TASK TO CARRY OUT — In the entries below, find each line with the string "running" and copy it.
**** ENTRIES SUPPLIED ****
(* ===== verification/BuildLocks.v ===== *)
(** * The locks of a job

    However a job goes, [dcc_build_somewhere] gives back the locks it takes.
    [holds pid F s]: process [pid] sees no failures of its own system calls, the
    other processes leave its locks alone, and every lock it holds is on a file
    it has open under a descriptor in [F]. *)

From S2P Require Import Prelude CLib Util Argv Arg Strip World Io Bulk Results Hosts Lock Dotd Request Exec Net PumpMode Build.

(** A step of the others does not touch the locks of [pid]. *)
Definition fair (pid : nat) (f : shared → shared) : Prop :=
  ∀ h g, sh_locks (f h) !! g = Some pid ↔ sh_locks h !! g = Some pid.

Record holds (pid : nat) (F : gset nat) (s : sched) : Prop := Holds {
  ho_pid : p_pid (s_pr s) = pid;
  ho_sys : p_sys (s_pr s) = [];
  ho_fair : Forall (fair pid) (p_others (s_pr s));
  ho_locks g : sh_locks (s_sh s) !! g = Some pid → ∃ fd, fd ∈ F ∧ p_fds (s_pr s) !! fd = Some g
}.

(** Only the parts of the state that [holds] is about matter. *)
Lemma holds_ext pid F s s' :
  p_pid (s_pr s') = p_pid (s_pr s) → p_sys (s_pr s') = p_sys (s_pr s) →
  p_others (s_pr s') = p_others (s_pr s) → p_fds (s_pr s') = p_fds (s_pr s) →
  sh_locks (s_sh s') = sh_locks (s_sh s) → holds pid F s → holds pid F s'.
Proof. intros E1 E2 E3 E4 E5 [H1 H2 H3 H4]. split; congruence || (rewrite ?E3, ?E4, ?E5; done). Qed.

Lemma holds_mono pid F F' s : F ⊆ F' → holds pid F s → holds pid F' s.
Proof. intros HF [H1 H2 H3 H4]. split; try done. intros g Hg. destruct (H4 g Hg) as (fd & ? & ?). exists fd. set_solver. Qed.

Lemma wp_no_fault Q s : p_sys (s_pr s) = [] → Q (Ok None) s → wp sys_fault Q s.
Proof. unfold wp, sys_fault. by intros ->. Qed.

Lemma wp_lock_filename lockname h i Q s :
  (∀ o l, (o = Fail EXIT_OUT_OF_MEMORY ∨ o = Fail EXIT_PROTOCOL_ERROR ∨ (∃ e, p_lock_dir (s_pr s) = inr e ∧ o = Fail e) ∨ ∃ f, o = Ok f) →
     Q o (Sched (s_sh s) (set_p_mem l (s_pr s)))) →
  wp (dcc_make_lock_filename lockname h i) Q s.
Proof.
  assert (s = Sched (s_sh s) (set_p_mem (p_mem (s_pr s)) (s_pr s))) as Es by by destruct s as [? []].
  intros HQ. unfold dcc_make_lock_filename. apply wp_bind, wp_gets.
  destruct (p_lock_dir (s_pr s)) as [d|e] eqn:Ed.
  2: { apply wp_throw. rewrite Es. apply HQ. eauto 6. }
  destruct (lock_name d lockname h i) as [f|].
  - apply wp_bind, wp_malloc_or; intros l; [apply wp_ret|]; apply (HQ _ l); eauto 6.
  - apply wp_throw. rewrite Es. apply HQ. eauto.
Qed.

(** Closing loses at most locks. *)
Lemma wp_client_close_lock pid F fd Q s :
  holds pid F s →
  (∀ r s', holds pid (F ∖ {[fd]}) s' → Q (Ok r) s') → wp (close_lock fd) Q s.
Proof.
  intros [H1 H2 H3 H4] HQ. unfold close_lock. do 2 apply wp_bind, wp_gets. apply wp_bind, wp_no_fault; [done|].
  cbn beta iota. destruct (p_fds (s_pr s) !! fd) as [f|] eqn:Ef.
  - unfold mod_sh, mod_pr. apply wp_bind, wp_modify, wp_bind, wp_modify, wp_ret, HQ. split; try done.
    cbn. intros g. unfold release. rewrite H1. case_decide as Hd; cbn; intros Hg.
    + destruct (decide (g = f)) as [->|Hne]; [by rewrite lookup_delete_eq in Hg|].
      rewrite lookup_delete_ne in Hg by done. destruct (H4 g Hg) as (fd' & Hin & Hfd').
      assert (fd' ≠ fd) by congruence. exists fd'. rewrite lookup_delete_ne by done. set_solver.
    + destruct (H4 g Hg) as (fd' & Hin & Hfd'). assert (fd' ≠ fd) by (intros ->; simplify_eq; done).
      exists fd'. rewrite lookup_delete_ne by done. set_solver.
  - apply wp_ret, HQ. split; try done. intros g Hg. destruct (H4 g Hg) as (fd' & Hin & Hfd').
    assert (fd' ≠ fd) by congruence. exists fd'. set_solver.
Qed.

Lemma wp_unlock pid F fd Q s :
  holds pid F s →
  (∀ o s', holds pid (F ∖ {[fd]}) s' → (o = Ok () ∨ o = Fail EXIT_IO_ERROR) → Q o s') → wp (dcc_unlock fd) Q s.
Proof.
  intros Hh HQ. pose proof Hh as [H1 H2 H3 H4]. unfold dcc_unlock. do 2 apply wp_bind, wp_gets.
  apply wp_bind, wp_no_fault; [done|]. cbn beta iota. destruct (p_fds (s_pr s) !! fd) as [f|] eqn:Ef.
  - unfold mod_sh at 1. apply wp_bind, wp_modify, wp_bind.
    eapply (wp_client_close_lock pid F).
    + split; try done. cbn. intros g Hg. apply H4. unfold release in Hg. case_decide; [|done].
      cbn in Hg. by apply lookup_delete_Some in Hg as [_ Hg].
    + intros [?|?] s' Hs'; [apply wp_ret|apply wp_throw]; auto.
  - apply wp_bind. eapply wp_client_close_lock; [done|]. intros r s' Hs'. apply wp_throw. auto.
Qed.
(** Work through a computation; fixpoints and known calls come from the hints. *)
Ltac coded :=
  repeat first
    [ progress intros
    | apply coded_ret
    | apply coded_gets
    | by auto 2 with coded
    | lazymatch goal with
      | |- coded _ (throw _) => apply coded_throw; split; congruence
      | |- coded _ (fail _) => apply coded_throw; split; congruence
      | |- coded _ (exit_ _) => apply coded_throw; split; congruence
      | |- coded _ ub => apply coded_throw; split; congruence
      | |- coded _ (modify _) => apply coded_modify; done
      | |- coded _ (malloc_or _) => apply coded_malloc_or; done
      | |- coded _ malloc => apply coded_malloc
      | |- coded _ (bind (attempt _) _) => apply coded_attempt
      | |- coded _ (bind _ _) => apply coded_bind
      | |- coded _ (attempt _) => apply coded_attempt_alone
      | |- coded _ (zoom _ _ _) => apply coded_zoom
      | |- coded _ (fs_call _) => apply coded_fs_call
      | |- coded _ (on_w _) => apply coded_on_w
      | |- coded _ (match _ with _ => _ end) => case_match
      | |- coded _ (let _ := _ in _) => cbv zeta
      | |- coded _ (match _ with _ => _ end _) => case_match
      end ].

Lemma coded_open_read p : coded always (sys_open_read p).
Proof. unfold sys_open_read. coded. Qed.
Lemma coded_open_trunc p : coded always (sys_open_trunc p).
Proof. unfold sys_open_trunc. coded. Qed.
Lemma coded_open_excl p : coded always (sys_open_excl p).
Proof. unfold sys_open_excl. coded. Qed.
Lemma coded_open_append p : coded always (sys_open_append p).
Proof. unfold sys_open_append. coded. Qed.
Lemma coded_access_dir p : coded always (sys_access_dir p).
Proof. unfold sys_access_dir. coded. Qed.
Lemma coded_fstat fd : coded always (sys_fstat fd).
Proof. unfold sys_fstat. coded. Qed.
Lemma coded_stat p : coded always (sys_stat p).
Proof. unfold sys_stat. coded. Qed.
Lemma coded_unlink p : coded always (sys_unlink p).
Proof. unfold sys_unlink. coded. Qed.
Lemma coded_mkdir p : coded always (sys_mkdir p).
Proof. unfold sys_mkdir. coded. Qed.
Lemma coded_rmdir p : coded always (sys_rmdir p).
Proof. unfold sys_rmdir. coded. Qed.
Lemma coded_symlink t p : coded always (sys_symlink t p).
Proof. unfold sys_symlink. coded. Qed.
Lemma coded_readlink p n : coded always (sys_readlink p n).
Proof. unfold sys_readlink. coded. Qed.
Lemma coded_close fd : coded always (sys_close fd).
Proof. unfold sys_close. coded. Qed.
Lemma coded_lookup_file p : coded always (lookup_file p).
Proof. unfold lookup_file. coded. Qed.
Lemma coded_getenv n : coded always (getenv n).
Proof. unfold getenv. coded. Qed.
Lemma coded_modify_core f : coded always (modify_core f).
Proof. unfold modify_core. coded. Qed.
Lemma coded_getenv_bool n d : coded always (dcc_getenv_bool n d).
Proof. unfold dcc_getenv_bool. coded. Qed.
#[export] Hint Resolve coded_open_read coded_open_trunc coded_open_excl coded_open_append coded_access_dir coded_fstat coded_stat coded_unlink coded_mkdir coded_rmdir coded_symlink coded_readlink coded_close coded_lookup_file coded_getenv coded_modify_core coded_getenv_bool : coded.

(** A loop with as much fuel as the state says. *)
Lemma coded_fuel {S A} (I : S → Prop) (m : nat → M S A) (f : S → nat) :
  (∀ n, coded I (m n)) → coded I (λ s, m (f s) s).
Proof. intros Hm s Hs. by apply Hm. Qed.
****
**** ENTRIES SUPPLIED ****
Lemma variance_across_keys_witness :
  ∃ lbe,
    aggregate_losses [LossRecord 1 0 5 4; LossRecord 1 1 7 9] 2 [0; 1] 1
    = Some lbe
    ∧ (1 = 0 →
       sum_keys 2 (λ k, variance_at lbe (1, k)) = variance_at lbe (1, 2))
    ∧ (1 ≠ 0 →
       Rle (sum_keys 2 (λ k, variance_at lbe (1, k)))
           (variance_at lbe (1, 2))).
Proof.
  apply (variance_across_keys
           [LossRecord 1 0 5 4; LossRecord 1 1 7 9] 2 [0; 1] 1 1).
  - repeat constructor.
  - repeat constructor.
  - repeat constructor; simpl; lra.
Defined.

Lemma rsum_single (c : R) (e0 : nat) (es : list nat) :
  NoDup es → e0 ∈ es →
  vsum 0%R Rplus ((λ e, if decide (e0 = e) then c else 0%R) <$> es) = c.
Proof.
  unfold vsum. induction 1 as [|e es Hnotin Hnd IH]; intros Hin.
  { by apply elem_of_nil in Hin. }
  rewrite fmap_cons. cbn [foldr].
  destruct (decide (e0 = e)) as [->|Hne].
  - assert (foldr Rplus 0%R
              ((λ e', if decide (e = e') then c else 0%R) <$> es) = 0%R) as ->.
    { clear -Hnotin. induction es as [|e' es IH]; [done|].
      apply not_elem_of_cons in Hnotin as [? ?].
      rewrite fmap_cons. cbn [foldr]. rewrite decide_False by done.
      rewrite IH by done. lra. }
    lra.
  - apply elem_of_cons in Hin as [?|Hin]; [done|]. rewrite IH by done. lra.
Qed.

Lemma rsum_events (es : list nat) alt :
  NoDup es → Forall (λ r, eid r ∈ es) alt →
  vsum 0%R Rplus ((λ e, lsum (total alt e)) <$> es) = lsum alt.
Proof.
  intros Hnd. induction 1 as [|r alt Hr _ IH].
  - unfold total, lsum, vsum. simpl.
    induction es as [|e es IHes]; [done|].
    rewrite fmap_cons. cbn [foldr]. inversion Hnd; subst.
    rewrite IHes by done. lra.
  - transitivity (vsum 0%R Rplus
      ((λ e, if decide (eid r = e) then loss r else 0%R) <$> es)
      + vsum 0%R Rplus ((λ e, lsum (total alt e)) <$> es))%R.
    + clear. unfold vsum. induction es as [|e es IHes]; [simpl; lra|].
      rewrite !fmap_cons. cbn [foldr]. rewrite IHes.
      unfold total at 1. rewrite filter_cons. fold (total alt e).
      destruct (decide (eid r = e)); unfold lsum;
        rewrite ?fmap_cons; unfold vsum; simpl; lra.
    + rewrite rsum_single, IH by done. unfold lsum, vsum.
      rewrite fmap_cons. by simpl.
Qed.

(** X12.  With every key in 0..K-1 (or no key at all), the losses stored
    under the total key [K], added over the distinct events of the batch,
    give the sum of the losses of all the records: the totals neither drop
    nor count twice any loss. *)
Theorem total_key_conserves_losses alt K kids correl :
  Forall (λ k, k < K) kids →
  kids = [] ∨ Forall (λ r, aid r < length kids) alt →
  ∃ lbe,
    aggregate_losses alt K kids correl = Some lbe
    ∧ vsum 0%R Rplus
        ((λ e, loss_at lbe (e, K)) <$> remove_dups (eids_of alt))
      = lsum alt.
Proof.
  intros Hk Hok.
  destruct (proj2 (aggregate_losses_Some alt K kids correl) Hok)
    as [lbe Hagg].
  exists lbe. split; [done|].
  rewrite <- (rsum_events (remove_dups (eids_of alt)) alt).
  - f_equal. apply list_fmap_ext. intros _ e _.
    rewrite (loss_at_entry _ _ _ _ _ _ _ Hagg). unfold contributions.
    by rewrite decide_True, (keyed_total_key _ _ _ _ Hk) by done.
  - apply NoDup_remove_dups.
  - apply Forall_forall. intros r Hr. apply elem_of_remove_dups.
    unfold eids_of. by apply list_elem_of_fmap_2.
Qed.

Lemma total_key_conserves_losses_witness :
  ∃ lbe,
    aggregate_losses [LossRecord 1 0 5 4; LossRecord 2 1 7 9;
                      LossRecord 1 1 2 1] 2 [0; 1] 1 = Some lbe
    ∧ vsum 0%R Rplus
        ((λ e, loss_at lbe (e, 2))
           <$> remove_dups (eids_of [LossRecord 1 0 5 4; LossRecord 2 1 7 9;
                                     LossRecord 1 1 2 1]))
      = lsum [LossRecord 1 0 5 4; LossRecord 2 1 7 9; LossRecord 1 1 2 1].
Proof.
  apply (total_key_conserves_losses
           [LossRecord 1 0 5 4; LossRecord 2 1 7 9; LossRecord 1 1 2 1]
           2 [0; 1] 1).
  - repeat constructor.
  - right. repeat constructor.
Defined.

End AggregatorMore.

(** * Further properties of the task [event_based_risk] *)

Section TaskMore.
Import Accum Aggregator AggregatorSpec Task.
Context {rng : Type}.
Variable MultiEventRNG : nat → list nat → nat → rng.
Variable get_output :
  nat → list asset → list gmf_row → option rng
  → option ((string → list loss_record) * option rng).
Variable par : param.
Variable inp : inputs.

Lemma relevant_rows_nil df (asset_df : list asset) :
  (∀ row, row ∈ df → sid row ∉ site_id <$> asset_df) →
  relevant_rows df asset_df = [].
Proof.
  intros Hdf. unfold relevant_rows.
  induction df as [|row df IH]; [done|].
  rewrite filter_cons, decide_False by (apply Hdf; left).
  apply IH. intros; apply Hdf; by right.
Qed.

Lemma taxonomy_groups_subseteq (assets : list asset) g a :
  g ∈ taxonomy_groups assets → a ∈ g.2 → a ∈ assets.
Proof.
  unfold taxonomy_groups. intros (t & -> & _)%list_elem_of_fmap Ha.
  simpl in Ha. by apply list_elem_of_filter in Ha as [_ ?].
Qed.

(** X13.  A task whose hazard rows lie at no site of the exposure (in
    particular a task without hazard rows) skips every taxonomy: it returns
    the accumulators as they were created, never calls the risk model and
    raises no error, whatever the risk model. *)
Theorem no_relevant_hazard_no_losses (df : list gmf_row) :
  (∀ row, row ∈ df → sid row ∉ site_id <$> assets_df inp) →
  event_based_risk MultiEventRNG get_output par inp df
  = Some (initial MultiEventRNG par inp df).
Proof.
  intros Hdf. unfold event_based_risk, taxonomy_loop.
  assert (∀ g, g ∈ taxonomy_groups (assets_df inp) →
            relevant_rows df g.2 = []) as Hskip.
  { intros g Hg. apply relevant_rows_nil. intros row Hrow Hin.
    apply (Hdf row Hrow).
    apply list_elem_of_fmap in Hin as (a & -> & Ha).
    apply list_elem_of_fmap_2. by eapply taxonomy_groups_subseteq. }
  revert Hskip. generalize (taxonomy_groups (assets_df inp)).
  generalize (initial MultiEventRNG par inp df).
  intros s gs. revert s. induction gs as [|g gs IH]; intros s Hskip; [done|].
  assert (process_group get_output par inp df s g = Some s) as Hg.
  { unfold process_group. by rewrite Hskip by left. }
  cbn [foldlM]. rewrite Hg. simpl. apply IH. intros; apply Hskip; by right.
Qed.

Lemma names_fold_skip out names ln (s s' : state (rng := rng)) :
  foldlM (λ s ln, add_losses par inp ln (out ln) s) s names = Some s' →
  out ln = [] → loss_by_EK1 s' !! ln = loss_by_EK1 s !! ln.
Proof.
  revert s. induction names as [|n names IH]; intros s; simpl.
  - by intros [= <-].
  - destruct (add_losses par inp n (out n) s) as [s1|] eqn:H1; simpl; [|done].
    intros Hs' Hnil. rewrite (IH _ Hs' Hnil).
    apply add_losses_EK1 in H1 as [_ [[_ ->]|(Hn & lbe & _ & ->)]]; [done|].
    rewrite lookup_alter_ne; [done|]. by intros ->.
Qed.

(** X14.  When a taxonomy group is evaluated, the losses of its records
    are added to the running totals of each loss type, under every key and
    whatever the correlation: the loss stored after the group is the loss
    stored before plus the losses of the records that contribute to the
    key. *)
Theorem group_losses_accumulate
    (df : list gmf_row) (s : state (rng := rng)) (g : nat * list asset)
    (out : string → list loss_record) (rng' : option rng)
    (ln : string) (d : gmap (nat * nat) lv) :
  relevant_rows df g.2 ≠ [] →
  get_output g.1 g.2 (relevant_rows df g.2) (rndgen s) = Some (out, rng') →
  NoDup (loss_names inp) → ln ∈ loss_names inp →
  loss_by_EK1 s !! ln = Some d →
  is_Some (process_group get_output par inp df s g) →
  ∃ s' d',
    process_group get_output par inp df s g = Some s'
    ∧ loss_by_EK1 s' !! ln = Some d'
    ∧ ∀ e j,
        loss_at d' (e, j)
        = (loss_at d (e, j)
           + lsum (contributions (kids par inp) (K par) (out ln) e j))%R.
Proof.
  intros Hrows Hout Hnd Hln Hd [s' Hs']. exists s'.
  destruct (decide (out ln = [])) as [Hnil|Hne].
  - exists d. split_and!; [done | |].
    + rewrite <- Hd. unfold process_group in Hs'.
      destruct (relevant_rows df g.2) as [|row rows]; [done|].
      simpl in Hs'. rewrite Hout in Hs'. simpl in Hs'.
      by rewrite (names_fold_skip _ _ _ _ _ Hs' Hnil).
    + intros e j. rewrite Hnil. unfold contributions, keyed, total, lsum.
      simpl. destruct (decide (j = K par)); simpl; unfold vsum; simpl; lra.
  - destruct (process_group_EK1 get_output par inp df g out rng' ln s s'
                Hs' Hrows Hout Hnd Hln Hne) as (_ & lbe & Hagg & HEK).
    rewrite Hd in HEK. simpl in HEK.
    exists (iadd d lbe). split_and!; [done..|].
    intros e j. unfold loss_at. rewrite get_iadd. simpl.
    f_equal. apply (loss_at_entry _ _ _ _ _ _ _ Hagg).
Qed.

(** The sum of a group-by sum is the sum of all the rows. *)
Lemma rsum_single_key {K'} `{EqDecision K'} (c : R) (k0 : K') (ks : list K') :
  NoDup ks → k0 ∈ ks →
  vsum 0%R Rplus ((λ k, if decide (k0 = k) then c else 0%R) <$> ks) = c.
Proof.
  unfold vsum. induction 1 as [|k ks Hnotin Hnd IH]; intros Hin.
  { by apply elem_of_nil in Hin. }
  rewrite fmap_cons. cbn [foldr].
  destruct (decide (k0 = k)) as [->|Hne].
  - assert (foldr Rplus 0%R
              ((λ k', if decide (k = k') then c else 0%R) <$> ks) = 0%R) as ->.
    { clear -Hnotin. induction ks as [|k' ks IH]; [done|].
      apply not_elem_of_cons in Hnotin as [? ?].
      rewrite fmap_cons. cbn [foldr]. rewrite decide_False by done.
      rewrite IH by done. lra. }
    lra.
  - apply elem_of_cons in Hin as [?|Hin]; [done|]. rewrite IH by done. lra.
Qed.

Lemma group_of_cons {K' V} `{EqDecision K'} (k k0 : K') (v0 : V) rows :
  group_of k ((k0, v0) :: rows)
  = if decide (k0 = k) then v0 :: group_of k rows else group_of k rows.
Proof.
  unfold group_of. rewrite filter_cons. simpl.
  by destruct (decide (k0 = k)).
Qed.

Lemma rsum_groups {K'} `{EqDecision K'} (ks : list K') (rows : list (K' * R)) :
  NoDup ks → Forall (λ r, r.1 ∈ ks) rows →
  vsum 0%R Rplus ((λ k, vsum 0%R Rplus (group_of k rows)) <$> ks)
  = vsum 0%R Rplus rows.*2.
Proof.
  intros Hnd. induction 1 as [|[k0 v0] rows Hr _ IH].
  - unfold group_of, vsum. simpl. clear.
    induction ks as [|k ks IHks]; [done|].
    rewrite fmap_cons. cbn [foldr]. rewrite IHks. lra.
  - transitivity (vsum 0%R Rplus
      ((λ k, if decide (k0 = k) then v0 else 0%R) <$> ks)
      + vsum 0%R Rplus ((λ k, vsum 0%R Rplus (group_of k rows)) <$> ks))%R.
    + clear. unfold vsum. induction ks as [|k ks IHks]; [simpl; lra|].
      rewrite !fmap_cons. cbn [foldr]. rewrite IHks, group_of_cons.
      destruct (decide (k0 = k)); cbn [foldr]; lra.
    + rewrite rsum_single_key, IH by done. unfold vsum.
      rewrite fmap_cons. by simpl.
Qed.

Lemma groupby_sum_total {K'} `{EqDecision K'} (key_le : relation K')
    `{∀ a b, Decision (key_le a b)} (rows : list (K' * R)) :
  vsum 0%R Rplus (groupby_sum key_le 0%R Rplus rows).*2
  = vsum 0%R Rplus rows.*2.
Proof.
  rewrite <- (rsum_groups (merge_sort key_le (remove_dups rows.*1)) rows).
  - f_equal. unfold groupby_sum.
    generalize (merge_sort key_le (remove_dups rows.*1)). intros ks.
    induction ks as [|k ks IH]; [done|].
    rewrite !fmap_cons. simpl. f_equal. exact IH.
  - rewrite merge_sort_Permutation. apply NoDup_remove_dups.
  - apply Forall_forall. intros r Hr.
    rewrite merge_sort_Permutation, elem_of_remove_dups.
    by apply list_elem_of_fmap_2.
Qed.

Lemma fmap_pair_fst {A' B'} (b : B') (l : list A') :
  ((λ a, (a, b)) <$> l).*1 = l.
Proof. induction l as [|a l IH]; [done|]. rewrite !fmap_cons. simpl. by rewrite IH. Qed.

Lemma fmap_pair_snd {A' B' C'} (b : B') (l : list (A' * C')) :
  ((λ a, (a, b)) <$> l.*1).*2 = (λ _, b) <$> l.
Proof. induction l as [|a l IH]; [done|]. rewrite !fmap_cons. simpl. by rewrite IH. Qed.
****
**** ENTRIES SUPPLIED ****
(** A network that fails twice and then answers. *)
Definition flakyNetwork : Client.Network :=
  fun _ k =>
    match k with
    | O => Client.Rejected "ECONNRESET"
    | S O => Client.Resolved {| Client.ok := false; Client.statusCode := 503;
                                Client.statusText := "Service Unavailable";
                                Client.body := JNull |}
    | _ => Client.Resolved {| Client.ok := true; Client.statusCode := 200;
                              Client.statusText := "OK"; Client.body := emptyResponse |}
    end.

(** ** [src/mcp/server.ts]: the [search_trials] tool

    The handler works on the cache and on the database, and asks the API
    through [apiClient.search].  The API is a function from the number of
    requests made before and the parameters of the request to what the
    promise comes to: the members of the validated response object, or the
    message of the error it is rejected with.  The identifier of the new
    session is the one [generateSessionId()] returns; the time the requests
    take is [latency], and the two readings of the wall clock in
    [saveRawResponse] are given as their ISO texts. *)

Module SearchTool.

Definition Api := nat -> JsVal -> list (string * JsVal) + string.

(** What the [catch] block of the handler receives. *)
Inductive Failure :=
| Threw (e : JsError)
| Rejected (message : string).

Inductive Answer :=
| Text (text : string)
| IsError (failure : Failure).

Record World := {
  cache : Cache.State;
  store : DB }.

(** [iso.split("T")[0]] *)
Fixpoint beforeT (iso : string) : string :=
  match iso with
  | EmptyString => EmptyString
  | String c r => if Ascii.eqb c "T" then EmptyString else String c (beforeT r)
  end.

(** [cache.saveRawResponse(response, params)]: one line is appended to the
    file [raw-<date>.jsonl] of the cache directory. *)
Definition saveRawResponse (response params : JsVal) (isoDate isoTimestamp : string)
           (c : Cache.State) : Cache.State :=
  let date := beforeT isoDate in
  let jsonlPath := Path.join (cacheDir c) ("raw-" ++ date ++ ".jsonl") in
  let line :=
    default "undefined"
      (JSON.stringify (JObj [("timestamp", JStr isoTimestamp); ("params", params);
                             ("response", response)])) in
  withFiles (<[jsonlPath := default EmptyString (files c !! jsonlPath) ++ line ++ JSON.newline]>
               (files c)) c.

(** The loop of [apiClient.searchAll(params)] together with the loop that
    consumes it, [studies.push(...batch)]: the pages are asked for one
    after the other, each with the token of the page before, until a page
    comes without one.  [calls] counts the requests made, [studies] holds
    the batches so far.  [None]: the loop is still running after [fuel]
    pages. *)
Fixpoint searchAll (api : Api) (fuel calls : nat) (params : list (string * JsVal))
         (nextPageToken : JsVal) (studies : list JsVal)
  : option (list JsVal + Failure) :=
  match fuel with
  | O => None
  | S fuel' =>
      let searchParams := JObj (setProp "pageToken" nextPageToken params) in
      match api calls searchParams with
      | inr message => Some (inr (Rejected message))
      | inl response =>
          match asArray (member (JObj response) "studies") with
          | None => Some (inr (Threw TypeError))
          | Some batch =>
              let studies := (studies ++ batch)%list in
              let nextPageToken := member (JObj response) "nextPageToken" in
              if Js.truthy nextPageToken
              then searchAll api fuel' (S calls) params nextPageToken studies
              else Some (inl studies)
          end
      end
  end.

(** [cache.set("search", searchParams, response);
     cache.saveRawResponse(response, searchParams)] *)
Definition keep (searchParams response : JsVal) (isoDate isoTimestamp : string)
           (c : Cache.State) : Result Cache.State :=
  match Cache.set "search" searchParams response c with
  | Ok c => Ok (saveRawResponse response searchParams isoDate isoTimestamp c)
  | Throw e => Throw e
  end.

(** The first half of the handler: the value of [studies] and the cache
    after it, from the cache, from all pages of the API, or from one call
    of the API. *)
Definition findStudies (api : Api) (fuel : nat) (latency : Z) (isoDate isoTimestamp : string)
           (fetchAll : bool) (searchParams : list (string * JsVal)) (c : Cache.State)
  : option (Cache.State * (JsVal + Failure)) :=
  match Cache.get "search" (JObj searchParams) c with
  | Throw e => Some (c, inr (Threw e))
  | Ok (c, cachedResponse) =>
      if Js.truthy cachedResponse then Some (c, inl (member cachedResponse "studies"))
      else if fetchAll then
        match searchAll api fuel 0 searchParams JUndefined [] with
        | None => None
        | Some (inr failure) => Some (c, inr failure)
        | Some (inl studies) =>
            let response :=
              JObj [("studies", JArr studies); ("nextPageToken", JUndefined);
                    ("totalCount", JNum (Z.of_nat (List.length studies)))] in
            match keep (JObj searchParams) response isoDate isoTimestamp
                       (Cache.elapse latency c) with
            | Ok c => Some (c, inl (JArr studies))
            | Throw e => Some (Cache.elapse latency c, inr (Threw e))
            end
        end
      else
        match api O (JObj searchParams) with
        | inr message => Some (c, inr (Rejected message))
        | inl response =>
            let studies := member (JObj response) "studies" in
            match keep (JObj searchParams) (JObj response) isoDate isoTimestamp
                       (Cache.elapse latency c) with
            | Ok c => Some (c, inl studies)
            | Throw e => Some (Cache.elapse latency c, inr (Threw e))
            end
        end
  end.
****
TASK RESPONSE —
    are added to the running totals of each loss type, under every key and
    the batches so far.  [None]: the loop is still running after [fuel]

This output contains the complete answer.